Jak się poznaliście? cz.1

1.9K 29 9
                                    

Scott:

Wybiła dwudziesta trzecia. Byłam już bardzo zmęczona nauką, więc położyłam się spać. Zasnęłam dość szybko, ale nie na długo. Obudziłam się po paru godzinach i nie mogłam ponownie zapaść w sen. Postanowiłam pójść do kuchni i napić się wody. Zobaczyłam tam płonącą kuchenkę gazową. Szybko podbiegłam do zlewu i puściłam ogromny strumień wody. Energicznymi ruchami zaczęłam ochlapywać płomienie miskami wody. Niestety ogień zaczął się rozprzestrzeniać. Zrozumiałam, że nic nie wskóram, więc pobiegłam zbudzić resztę rodziny, która spała jak zabita. Na początku zabrałam 2-letnią siostrzyczkę, wybiegłam na podwórko i położyłam ją na trawie.
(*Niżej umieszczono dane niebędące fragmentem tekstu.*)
(* ===== verification/TaskTheorems.v ===== *)
(** * The oracle service: theorems on views and tasks

    What one view does to the maps, and the invariant of the transition
    system: no request has two tasks, every task in the maps is the live task
    of a request in flight, and no request is in flight without a task. *)

From S2P Require Import Prelude Pod Api QueueLayout QueueAccount Solana Accounts OracleTasks.

(** ** What a view drops *)

(** An id that is no longer in the queue, in a view newer than its request. *)
Definition removable (current_ids : gset request_id) (notification_slot : option Z)
    (inflight : gmap request_id Z) (i : request_id) : bool :=
  bool_decide (i ∉ current_ids) &&
  match inflight !! i, notification_slot with
  | Some e, Some v => e <? v
  | Some _, None => true
  | None, _ => false
  end.

Lemma removable_true cur slot infl i :
  removable cur slot infl i = true ↔
    i ∉ cur ∧ ∃ e, infl !! i = Some e ∧ (∀ v, slot = Some v → e < v).
Proof.
  unfold removable. rewrite andb_true_iff, bool_decide_eq_true.
  destruct (infl !! i) as [e|], slot as [v|]; rewrite ?Z.ltb_lt; naive_solver.
Qed.

Lemma hash_keys_NoDup `{KeyOrder} m : NoDup (hash_keys m).
Proof. rewrite hash_keys_perm. apply NoDup_elements. Qed.

Lemma elem_of_hash_keys `{KeyOrder} m i : i ∈ hash_keys m ↔ is_Some (m !! i).
Proof. by rewrite hash_keys_perm, elem_of_elements, elem_of_dom. Qed.

(** The number of responses of a queue. *)
Definition count_of (q : queue_key) (r : gmap queue_key Z * gmap queue_key f64) : Z := default 0 (fst r !! q).

Lemma record_response_count q l r : count_of q (record_response q l r) = count_of q r + 1.
Proof. destruct r as [counts avgs]. unfold count_of; cbn. by rewrite lookup_insert_eq. Qed.

Section Drop.
Context (cur : gset request_id) (slot : option Z) (infl0 : gmap request_id Z) (tasks0 : gmap request_id nat) (q : queue_key) (resp0 : gmap queue_key Z * gmap queue_key f64).

Let rem (i : request_id) : bool := removable cur slot infl0 i.

Lemma drop_one_id infl tasks ab c i :
  infl !! i = infl0 !! i → is_Some (infl0 !! i) →
  ∃ c', count_of q c' = count_of q c + (if slot is Some _ then 1 else 0) ∧
  drop_one q cur slot (infl, tasks, ab, c) i =
    if rem i then
      (delete i infl, delete i tasks, (match tasks !! i with Some h => h :: ab | None => ab end), c')
    else (infl, tasks, ab, c).
Proof.
  intros Hi [e He].
  exists (match slot with Some v => record_response q (Z.max 0 (v - e)) c | None => c end).
  split; [destruct slot; [apply record_response_count|lia]|].
  unfold drop_one, rem, removable. rewrite Hi, He.
  destruct (decide (i ∈ cur)) as [Hc|Hc].
  - by rewrite bool_decide_eq_false_2 by naive_solver.
  - rewrite bool_decide_eq_true_2 by done. cbn [andb]. destruct slot as [v|]; [|done].
    rewrite Z.ltb_antisym. by destruct (negb (v <=? e)).
Qed.
(* ===== verification/SendSchedule.v ===== *)
(** * The oracle service: when transactions are sent

    The task of a request ([OracleSend.v]) run against the slot tracker
    ([OracleClock.v]), which moves while the task waits: which slots the
    attempts of a request are sent in. *)

From S2P Require Import Prelude Pod Api QueueLayout QueueAccount Solana Accounts Instructions Verify Handlers Provide Vrf Registry Sdk OracleClock ClockTheorems OracleTasks OracleSend SendTheorems.

(** ** The task and the tracker *)

Section Schedule.
Context {rt : Runtime} {dk : Dalek} {ds : DelegationSdk}.

(** Where the task is: at the loop's condition and the wait for the first
    valid slot, past that wait, waiting for a slot after a turn (and sleeping
    the early grace, if asked), asleep after an address error, or past the
    loop. *)
Inductive task_point : Type :=
| AtLoop (st : LoopState)
| Due (st : LoopState)
| WaitingFor (target : Z) (early_grace : bool) (st : LoopState)
| Asleep (secs : Z) (st : LoopState)
| Ended.

Definition point_after (how : turn_end) : task_point :=
  match how with
  | TurnBreak => Ended
  | TurnSleep secs st => Asleep secs st
  | TurnNext target grace st => WaitingFor target grace st
  end.

Record scheduled : Type := mkScheduled { sd_tracker : SlotTracker; sd_point : task_point }.

Definition first_valid_slot (t : TaskInput) : Z := saturating_add 64 (slot (ti_item t)) 1.

(** The wait at the top of the loop is over: the first attempt may end it
    early, at the deadline of [wait_for_slot_early]. *)
Definition wait_over (t : TaskInput) (tr : SlotTracker) (st : LoopState) : Prop :=
  if attempts st =? 0
  then ∃ now a, early_wait_turn (first_valid_slot t) now tr = Ok a ∧ a ≠ WaitChange
  else wait_turn (first_valid_slot t) tr = WaitDone.

Inductive scheduled_step (t : TaskInput) (pv : PreparedVrf) : scheduled → option (Z * Sent) → scheduled → Prop :=
| sched_tracker ev tr p :
    scheduled_step t pv (mkScheduled tr p) None (mkScheduled (tracker_step tr ev) p)
| sched_due tr st :
    attempts st < 100 → wait_over t tr st →
    scheduled_step t pv (mkScheduled tr (AtLoop st)) None (mkScheduled tr (Due st))
| sched_send e tr st s how :
    te_slot e = current tr → loop_turn t pv e st = Ok (s, how) →
    scheduled_step t pv (mkScheduled tr (Due st)) (Some (current tr, s)) (mkScheduled tr (point_after how))
| sched_exhausted tr st :
    100 ≤ attempts st → scheduled_step t pv (mkScheduled tr (AtLoop st)) None (mkScheduled tr Ended)
| sched_waited tr target grace st :
    wait_turn target tr = WaitDone →
    scheduled_step t pv (mkScheduled tr (WaitingFor target grace st)) None (mkScheduled tr (AtLoop st))
| sched_woken tr secs st :
    scheduled_step t pv (mkScheduled tr (Asleep secs st)) None (mkScheduled tr (AtLoop st)).

(** A run, and what was sent in which slot, in order. *)
Inductive scheduled_run (t : TaskInput) (pv : PreparedVrf) (x0 : scheduled) : list (Z * Sent) → scheduled → Prop :=
| run_nothing : scheduled_run t pv x0 [] x0
| run_snoc sends x out x' :
    scheduled_run t pv x0 sends x → scheduled_step t pv x out x' →
    scheduled_run t pv x0 (sends ++ option_list out) x'.

(** The start of the loop, with the first transaction prepared. *)
Definition task_begin (tr : SlotTracker) (tx : Transaction) : scheduled :=
  mkScheduled tr (AtLoop (mkLoopState 0 0 0 false (Some tx))).

(** ** One turn *)

Lemma loop_turn_pending t pv e st s how :
  loop_turn t pv e st = Ok (s, how) →
  match how with
  | TurnBreak => True
  | TurnSleep _ st' | TurnNext _ _ st' => first_legal_attempt_pending st' = (te_slot e <? first_valid_slot t)
  end.
Proof.
  unfold loop_turn. destruct (turn_transaction t pv e st) as [tx|er|]; [|done|done].
  cbn [mbind outcome_bind]. cbv zeta. fold (first_valid_slot t).
  destruct (te_result e) as [|code|]; [|destruct (code =? error_code _); [intros [= <- <-]; done|];
    destruct (code =? ANCHOR_CONSTRAINT_ADDRESS_ERROR); [intros [= <- <-]; done|]|];
    destruct (te_slot e <? first_valid_slot t); cbn [fmap outcome_fmap mbind outcome_bind];
    try (destruct (prepare_transaction _ _ _ _); [|done|done]); by intros [= <- <-].
Qed.

(** The wait after a turn is at least until the next slot. *)
Lemma loop_turn_wait t pv e st s target grace st' :
  0 ≤ purges_sent st → 0 ≤ backoff_attempts st → te_slot e + 256 < 2 ^ 64 →
  loop_turn t pv e st = Ok (s, TurnNext target grace st') →
  te_slot e < target ∧ attempts st' = attempts st + 1 ∧ 0 ≤ purges_sent st' ∧ 0 ≤ backoff_attempts st'.
Proof.
  intros Hp Hb Hs (_ & _ & _ & _ & _ & -> & -> & -> & -> & _)%loop_turn_Ok.
  assert (0 ≤ next_purges t e st) as Hn by (unfold next_purges; destruct (te_result e); [destruct (is_purge _ _)|..]; lia).
  destruct (purge_delay_bounds _ Hn) as ([? ?] & _).
  destruct (error_delay_eq (backs_off (te_result e)) (backoff_attempts st) Hb) as [_ ?].
  unfold saturating_add. split_and!; [lia|done|done|]. destruct (backs_off _); lia.
Qed.

(** ** The invariant *)

(** What is known of the sends so far when the state of the loop is [st]:
    [before] bounds the slots of earlier attempts. *)
Record sends_ok (t : TaskInput) (sends : list (Z * Sent)) (slot_now : Z) (before : Z → Prop) (st : LoopState) : Prop := {
  so_counters : 0 ≤ attempts st ∧ 0 ≤ purges_sent st ∧ 0 ≤ backoff_attempts st;
  so_attempts : Forall (λ '(sl, s), sl ≤ slot_now ∧ sent_attempt s ≤ attempts st) sends;
  so_before : Forall (λ '(sl, s), sent_attempt s < attempts st → before sl) sends;
  so_pending : first_legal_attempt_pending st = true → attempts st ≤ 1;
}.

Definition point_ok (t : TaskInput) (sends : list (Z * Sent)) (x : scheduled) : Prop :=
  let now := current (sd_tracker x) in
  match sd_point x with
  | AtLoop st => sends_ok t sends now (λ sl, sl < now) st
  | Due st => sends_ok t sends now (λ sl, sl < now) st ∧ (attempts st = 0 ∨ first_valid_slot t ≤ now)
  | WaitingFor target _ st => sends_ok t sends now (λ sl, sl < target) st
  | Asleep _ st => sends_ok t sends now (λ sl, sl < now) st
  | Ended => True
  end.

(** One after the other: attempts in order, later attempts in later slots,
    only the first attempt before the first valid slot, and preflight skipped
    by the first two attempts at most. *)
Definition in_order (p1 p2 : Z * Sent) : Prop :=
  sent_attempt (snd p1) ≤ sent_attempt (snd p2) ∧ fst p1 ≤ fst p2 ∧
  (sent_attempt (snd p1) ≠ sent_attempt (snd p2) → fst p1 < fst p2).

Definition send_ok (t : TaskInput) (p : Z * Sent) : Prop :=
  (fst p < first_valid_slot t → sent_attempt (snd p) = 0) ∧
  (sent_skip_preflight (snd p) = true → sent_attempt (snd p) ≤ 1).

Record trace_ok (t : TaskInput) (sends : list (Z * Sent)) (x : scheduled) : Prop := {
  tk_nonneg : 0 ≤ current (sd_tracker x);
  tk_point : point_ok t sends x;
  tk_sends : Forall (send_ok t) sends;
  tk_order i j p1 p2 : (i < j)%nat → sends !! i = Some p1 → sends !! j = Some p2 → in_order p1 p2;
}.

Lemma sends_ok_later t sends now now' (before before' : Z → Prop) st :
  now ≤ now' → (∀ sl, before sl → before' sl) → sends_ok t sends now before st → sends_ok t sends now' before' st.
Proof.
  intros Hle Himp [Hc Ha Hb Hp]. split; [done| | |done].
  - eapply Forall_impl; [exact Ha|]. intros [sl s] []. lia.
  - eapply Forall_impl; [exact Hb|]. intros [sl s] H Hlt. by apply Himp, H.
Qed.

Lemma point_ok_tracker t sends tr ev p :
  0 ≤ current tr → point_ok t sends (mkScheduled tr p) → point_ok t sends (mkScheduled (tracker_step tr ev) p).
Proof.
  intros H0. unfold point_ok. cbn [sd_tracker sd_point]. rewrite (tracker_step_current tr ev H0).
  destruct p as [st|st|target g st|secs st|]; [| | | |done]; intros H.
  - eapply sends_ok_later; [| |exact H]; [lia|cbn; lia].
  - destruct H as [H Hw]. split; [|lia]. eapply sends_ok_later; [| |exact H]; [lia|cbn; lia].
  - eapply sends_ok_later; [| |exact H]; [lia|done].
  - eapply sends_ok_later; [| |exact H]; [lia|cbn; lia].
Qed.

Lemma wait_over_slot t tr st : wait_over t tr st → attempts st = 0 ∨ first_valid_slot t ≤ current tr.
Proof.
  unfold wait_over. destruct (Z.eqb_spec (attempts st) 0) as [?|Hne]; [by left|right].
  unfold wait_turn in *. destruct (Z.leb_spec (first_valid_slot t) (current tr)); [done|discriminate].
Qed.

(** A send keeps to the order, and the loop goes on in order. *)
Lemma send_point_ok t pv e st sends s how tr :
  current tr + 256 < 2 ^ 64 → te_slot e = current tr → loop_turn t pv e st = Ok (s, how) →
  point_ok t sends (mkScheduled tr (Due st)) →
  point_ok t (sends ++ [(current tr, s)]) (mkScheduled tr (point_after how)) ∧
  send_ok t (current tr, s) ∧ Forall (λ p, in_order p (current tr, s)) sends.
Proof.
  unfold point_ok. cbn [sd_tracker sd_point]. intros Hfit Hslot Hturn [[(Ha0 & Hp0 & Hb0) Ha Hb Hpd] Hw].
  pose proof (loop_turn_pending _ _ _ _ _ _ Hturn) as Hpend.
  pose proof (loop_turn_Ok _ _ _ _ _ _ Hturn) as (Hatt & _ & Hskip & Hhow). split; [|split].
  - destruct how as [|secs st'|target grace st']; cbn [point_after]; [done| |].
    + destruct Hhow as (_ & _ & _ & Ha' & Hp' & Hb' & _). split.
      * by rewrite Ha', Hp', Hb'.
      * apply Forall_app. rewrite Ha'. split; [done|]. repeat constructor; lia.
      * apply Forall_app. rewrite Ha'. split; [done|]. constructor; [lia|constructor].
      * rewrite Hpend, Ha', Hslot. intros Hlt%Z.ltb_lt. lia.
    + destruct (loop_turn_wait _ _ _ _ _ _ _ _ Hp0 Hb0 ltac:(by rewrite Hslot) Hturn) as (Hlt & Ha' & Hp' & Hb').
      rewrite Hslot in Hlt. split; [lia| | |].
      * apply Forall_app. rewrite Ha'. split; [|repeat constructor; lia].
        eapply Forall_impl; [exact Ha|]. intros [sl s0] []. lia.
      * apply Forall_app. split; [|constructor; [done|constructor]].
        eapply Forall_impl; [exact Ha|]. intros [sl s0] [] _. lia.
      * rewrite Hpend, Ha', Hslot. intros Hlt'%Z.ltb_lt. lia.
  - split; cbn [fst snd]; [rewrite Hatt; lia|]. rewrite Hskip, Hatt.
    intros [?%Z.eqb_eq|?%Hpd]%orb_true_iff; lia.
  - rewrite Forall_forall in Ha, Hb |- *. intros [sl s0] Hin.
    destruct (Ha _ Hin) as [Hle1 Hle2]. specialize (Hb _ Hin). cbn in Hb. split; cbn [fst snd]; [lia|].
    split; [done|]. intros Hne. apply Hb. lia.
Qed.

Lemma trace_ok_step t pv sends x out x' :
  current (sd_tracker x) + 256 < 2 ^ 64 → trace_ok t sends x → scheduled_step t pv x out x' →
  trace_ok t (sends ++ option_list out) x'.
Proof.
  intros Hfit [H0 Hp Hs Ho] Hst.
  destruct Hst as [ev tr p|tr st Hat Hw|e tr st s how Hslot Hturn|tr st Hat|tr target grace st Hw|tr secs st];
    cbn [option_list sd_tracker] in *; rewrite ?app_nil_r.
  - split; [|by apply point_ok_tracker|done|done]. cbn. rewrite tracker_step_current by done. lia.
  - split; [done| |done|done]. split; [exact Hp|by apply wait_over_slot].
  - destruct (send_point_ok _ _ _ _ _ _ _ _ Hfit Hslot Hturn Hp) as (Hp' & Hsend & Hord). split; [done|done| |].
    + apply Forall_app. split; [done|]. constructor; [done|constructor].
    + intros i j p1 p2 Hij Hi Hj. rewrite Forall_forall in Hord.
      apply lookup_app_Some in Hj as [Hj|[Hlen Hj]].
      * rewrite lookup_app_l in Hi by (apply lookup_lt_Some in Hj; lia). by eapply Ho.
      * apply list_lookup_singleton_Some in Hj as [Hj <-].
        rewrite lookup_app_l in Hi by lia. by apply Hord, (list_elem_of_lookup_2 _ i).
  - by split.
  - split; [done| |done|done]. unfold point_ok in *. cbn [sd_tracker sd_point] in *.
    unfold wait_turn in Hw. destruct (Z.leb_spec target (current tr)); [|done].
    eapply sends_ok_later; [| |exact Hp]; [lia|cbn; lia].
  - by split.
Qed.

Lemma tracker_never_back t pv x out x' :
  0 ≤ current (sd_tracker x) → scheduled_step t pv x out x' → current (sd_tracker x) ≤ current (sd_tracker x').
Proof. intros H0 Hst. destruct Hst as [ev tr p| | | | |]; cbn [sd_tracker] in *; try lia. rewrite (tracker_step_current tr ev H0). lia. Qed.

(** C23. When a task sends. However the slot tracker moves while it waits: the
    attempts of a request are made in order and in strictly increasing slots,
    so at most one per slot, save that the same attempt is repeated after an
    address error; only the very first attempt can be sent before the first
    slot in which the program accepts a fulfilment; and the preflight check
    is skipped by the first attempt and at most one more. *)
Theorem send_schedule t pv tr tx sends x :
  0 ≤ current tr → scheduled_run t pv (task_begin tr tx) sends x → current (sd_tracker x) + 256 < 2 ^ 64 →
  (∀ i j slot1 s1 slot2 s2, (i < j)%nat → sends !! i = Some (slot1, s1) → sends !! j = Some (slot2, s2) →
     sent_attempt s1 ≤ sent_attempt s2 ∧ slot1 ≤ slot2 ∧ (sent_attempt s1 ≠ sent_attempt s2 → slot1 < slot2)) ∧
  (∀ slot1 s1, (slot1, s1) ∈ sends →
     (slot1 < first_valid_slot t → sent_attempt s1 = 0) ∧
     (sent_skip_preflight s1 = true → sent_attempt s1 ≤ 1)).
Proof.
  intros H0 Hrun Hfit.
  assert (trace_ok t sends x) as [_ _ Hs Ho].
  { induction Hrun as [|sends x out x' Hrun IH Hst].
    - split; [done| |constructor|by intros ? ? ? ?]. by repeat constructor; cbn.
    - assert (0 ≤ current (sd_tracker x)) as Hx.
      { clear -H0 Hrun. induction Hrun as [|? ? ? ? ? IH Hst]; [done|]. pose proof (tracker_never_back _ _ _ _ _ IH Hst). lia. }
      pose proof (tracker_never_back _ _ _ _ _ Hx Hst). eapply trace_ok_step; [|apply IH|exact Hst]; lia. }
  split.
  - intros i j slot1 s1 slot2 s2 Hij Hi Hj. exact (Ho i j _ _ Hij Hi Hj).
  - intros slot1 s1 Hin. rewrite Forall_forall in Hs. exact (Hs _ Hin).
Qed.
End Schedule.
Następnie obudziłam rodziców i pokierowałam do drzwi, gdyż kłęby dymu strasznie zasłaniały widoczność, a oni jeszcze nie do końca kontaktowali. Potem pobiegłam po 6-letniego brata. Gdy byłam przed jego pokojem, ogień zasłonił mi wejście. Z powodu braku tlenu, zaczęłam tracić przytomność. Osunęłam na podłogę, po czym zobaczyłam przed sobą zarys postaci, która przeskoczyła przez płomienie i wyciągnęła mojego braciszka z pokoju. Następnie podniosła mnie z podłogi i wyniosła nas z domu. Leżąc na trawie cichym głosem powiedziałam "Dziękuję" do naszego wybawcy, po czym straciłam przytomność.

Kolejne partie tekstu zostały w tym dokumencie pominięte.